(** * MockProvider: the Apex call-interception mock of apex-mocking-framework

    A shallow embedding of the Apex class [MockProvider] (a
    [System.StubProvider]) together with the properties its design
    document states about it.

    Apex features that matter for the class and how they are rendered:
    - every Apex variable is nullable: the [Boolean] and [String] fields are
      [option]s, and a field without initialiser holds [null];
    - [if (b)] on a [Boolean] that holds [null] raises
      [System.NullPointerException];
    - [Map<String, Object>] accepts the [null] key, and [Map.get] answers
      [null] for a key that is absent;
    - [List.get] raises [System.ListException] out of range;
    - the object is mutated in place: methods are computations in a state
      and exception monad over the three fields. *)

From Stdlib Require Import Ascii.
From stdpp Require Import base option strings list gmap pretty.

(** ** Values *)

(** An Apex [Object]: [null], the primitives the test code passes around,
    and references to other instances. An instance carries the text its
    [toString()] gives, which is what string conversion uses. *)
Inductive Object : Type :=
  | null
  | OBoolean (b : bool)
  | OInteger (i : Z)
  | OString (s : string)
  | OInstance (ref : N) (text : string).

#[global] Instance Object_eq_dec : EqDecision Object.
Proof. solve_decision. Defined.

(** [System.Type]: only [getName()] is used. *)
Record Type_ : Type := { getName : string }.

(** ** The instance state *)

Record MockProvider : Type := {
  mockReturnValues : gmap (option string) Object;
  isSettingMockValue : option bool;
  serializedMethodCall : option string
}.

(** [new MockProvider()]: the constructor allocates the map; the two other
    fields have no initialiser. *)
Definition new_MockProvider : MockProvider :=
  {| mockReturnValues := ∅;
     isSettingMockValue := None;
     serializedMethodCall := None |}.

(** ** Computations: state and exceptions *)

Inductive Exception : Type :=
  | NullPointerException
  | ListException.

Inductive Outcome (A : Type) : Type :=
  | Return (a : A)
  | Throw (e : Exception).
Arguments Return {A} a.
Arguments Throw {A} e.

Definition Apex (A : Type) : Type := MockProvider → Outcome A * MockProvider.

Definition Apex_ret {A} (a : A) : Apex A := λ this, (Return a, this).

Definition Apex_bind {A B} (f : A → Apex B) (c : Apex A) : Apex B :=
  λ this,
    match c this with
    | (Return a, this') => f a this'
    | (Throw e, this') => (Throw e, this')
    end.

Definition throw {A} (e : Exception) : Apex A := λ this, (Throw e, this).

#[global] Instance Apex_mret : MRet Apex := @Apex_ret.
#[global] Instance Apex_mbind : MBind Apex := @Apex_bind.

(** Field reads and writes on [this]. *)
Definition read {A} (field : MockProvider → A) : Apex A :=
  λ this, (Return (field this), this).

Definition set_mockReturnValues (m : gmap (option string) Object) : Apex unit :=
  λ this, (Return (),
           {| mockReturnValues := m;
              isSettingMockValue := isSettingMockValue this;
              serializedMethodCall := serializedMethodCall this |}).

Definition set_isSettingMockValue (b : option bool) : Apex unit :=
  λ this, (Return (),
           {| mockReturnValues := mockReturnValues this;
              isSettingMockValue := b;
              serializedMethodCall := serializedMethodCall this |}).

- - - - -

_Your objective_
From the entries above, work out the number of lines containing the string "initialiser" and give that number by itself.

_Task answer_
2